Un mensaje para las personas con discapacidad y su historia personal
“Una persona con discapacidad tiene que aprender a soñar, aprender a creer, no tenerse contemplación por las cosas que pueden haber pasado a lo largo de la vida. Creer en uno mismo, creer en lo que uno puede hacer y de esa forma se genera una inclusión real de todas las partes. Tanto del entorno, que entonces tiene real expectativa y no, dicho mal y pronto, lástima, y que busca que esa persona ambicione y logre desarrollarse como persona y a luchar por lo que uno quiere, por sus sueños”.
“Yo no iba a un club especializado en tenis en silla de ruedas, yo iba a clubes comunes con chicos convencionales. Alguien tenía la expectativa en mí de que yo podía jugar al tenis y de esa manera se empezó a construir. A partir de las expectativas y las exigencias, independientemente de lo que te haya pasado, creo que pueden surgir un montón de cosas como en este caso, que fue mi sueño. Yo creí en mí, mi familia creyó en mí, tuve gente alrededor que esperaba cosas de mí y a partir de ahí se empezaron a crear las situaciones”.

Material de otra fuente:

Lemma derive_loop_spec (k : Z) (seqs cands : list pystr) :
  Forall (fun run => forallb is_cjk run = true) seqs ->
  NoDup cands -> Forall derivable cands ->
  Z.of_nat (length cands) < Z.max k 1 ->
  let out := derive_loop k cands seqs in
  NoDup out /\ Forall derivable out /\ Z.of_nat (length out) <= Z.max k 1.
Proof.
  revert cands. induction seqs as [|s rest IH]; intros cands Hseqs Hnd Hall Hlen;
    cbn [derive_loop].
  - split; [exact Hnd | split; [exact Hall | lia]].
  - inversion Hseqs as [|? ? Hs Hrest]; subst.
    rewrite (strip_by_id py_isspace s (cjk_run_trimmed s Hs) : py_strip s = s).
    destruct (negb (str_truthy s)); [apply IH; assumption|].
    destruct (str_in s _STOP_TOKENS) eqn:Hstop; [apply IH; assumption|].
    destruct (Z.ltb_spec (Z.of_nat (length s)) 2) as [Hshort|Hlong]; [apply IH; assumption|].
    destruct (str_in s filler_words) eqn:Hfill; [apply IH; assumption|].
    destruct (str_in s cands) eqn:Hin.
    + destruct (k <=? Z.of_nat (length cands));
        [split; [exact Hnd | split; [exact Hall | lia]] | apply IH; assumption].
    + assert (Hnd' : NoDup (cands ++ [s])).
      { apply NoDup_app. split; [exact Hnd|]. split; [|apply NoDup_singleton].
        intros x Hx Hxs. apply list_elem_of_singleton in Hxs. subst x.
        apply str_in_not_In in Hin. apply Hin, list_elem_of_In. exact Hx. }
      assert (Hall' : Forall derivable (cands ++ [s])).
      { apply Forall_app. split; [exact Hall|]. constructor; [|constructor].
        repeat split; [lia | exact Hs | exact Hstop | exact Hfill]. }
      destruct (Z.leb_spec k (Z.of_nat (length (cands ++ [s])))) as [Hk|Hk].
      * split; [exact Hnd' | split; [exact Hall'|]].
        rewrite length_app in *. simpl length in *. lia.
      * apply IH; try assumption. lia.
Qed.
(** * paper_markdown_text_classifier: a shallow embedding and its properties

    The Python module [paper_markdown_text_classifier.py] triages Word
    documents: it extracts their text, keeps the Chinese ones, asks a
    pre-trained classifier (or a file-name heuristic) whether the document is an
    examination paper, copies the accepted files into a mirrored output tree and
    logs its decisions.

    Python strings are modelled as lists of Unicode code points ([Z]); the
    functions of the module keep their names.  Library code the module calls
    (the [re] engine, [str.splitlines], [str.strip]) is modelled next to
    it; code that is opaque to the module (document parsers, the classifier,
    the file system, the HTTP server) is a section variable. *)

From Stdlib Require Import ZArith List Bool Lia Ascii String.
From Stdlib Require Import Floats.SpecFloat.
Import ListNotations.

Local Open Scope Z_scope.
Local Open Scope list_scope.

Set Implicit Arguments.

(* ================================================================== *)
(** * Python strings *)

(** A [str] is its sequence of code points. *)
Definition str := list Z.

(** An ASCII literal as a [str]. *)
Definition py (s : string) : str :=
  map (fun a => Z.of_N (N_of_ascii a)) (list_ascii_of_string s).

Fixpoint str_eqb (a b : str) : bool :=
  match a, b with
  | [], [] => true
  | x :: a', y :: b' => (x =? y) && str_eqb a' b'
  | _, _ => false
  end.

(** [x in l] for a list (or set) [l] of strings. *)
Definition str_in_list (x : str) (l : list str) : bool := existsb (str_eqb x) l.

(** [s.startswith(p)]. *)
Fixpoint startswith (p s : str) : bool :=
  match p, s with
  | [], _ => true
  | x :: p', y :: s' => (x =? y) && startswith p' s'
  | _ :: _, [] => false
  end.
Inductive stmt :=
| Sassign (x : string) (e : expr)
| Scall (callee : string) (args : list expr)
| Sif (c : expr) (then_ else_ : list stmt)
| Swhile (c : expr) (body : list stmt)
| Sreturn (e : option expr)
| Sblock (body : list stmt).

Record fundef := {
  fn_storage : storage_class;
  fn_return : ctype;
  fn_name : string;
  fn_params : list (ctype * string);
  fn_body : list stmt
}.

(** The comment-type of MSVC's [#pragma comment(type, "argument")]. *)
Inductive comment_type := CommentCompiler | CommentLib | CommentLinker | CommentUser.

Inductive top_item :=
| Ifdef (macro : string) (body : list top_item)
| PragmaComment (ty : comment_type) (arg : string)
| FunctionDef (f : fundef).

Definition translation_unit := list top_item.

(** ** The source file *)

(** [void uicp_force_comctl32_delayload(void) {}] *)
Definition uicp_force_comctl32_delayload : fundef := {|
  fn_storage := NoSpecifier;
  fn_return := Tvoid;
  fn_name := "uicp_force_comctl32_delayload";
  fn_params := [];
  fn_body := []
|}.

(** The whole file, comments dropped:
<<
#ifdef _MSC_VER
#  pragma comment(linker, "/delayload:comctl32.dll")
#  pragma comment(lib, "comctl32.lib")
#endif
void uicp_force_comctl32_delayload(void) {}
>> *)
Definition delayload_stub : translation_unit :=
  [ Ifdef "_MSC_VER"
      [ PragmaComment CommentLinker "/delayload:comctl32.dll";
        PragmaComment CommentLib "comctl32.lib" ];
    FunctionDef uicp_force_comctl32_delayload ].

El objetivo que tiene más allá de su carrera en el tenis
“Queremos dejar una base para que el deporte en silla se asiente y se le dé el espacio, no solamente como una cuestión social, sino también profesional. Nosotros entrenamos mucho, durante mucho tiempo y jugamos alrededor de 20 torneos al año. Hacemos un esfuerzo y un sacrificio específico, al igual que un tenista convencional. Eso es lo que queremos mostrar hace muchos años y que la gente lo vea de esa forma”
“Yo siempre digo, por ahí no es tan entretenido de ver y eso no lo voy a poder suplantar nunca, pero sí creo que a nivel espectáculo y a nivel capacidad deportiva, tiene un valor muy grande y eso es lo que creemos nosotros. Cuando logremos que la gente sea realmente consciente de eso, el deporte va a crecer y va a tener el lugar que amerita. Vamos a tratar de lucharlo para generar una mejor base. Para que el tenis en silla sea una posibilidad concreta de desarrollarse profesionalmente”.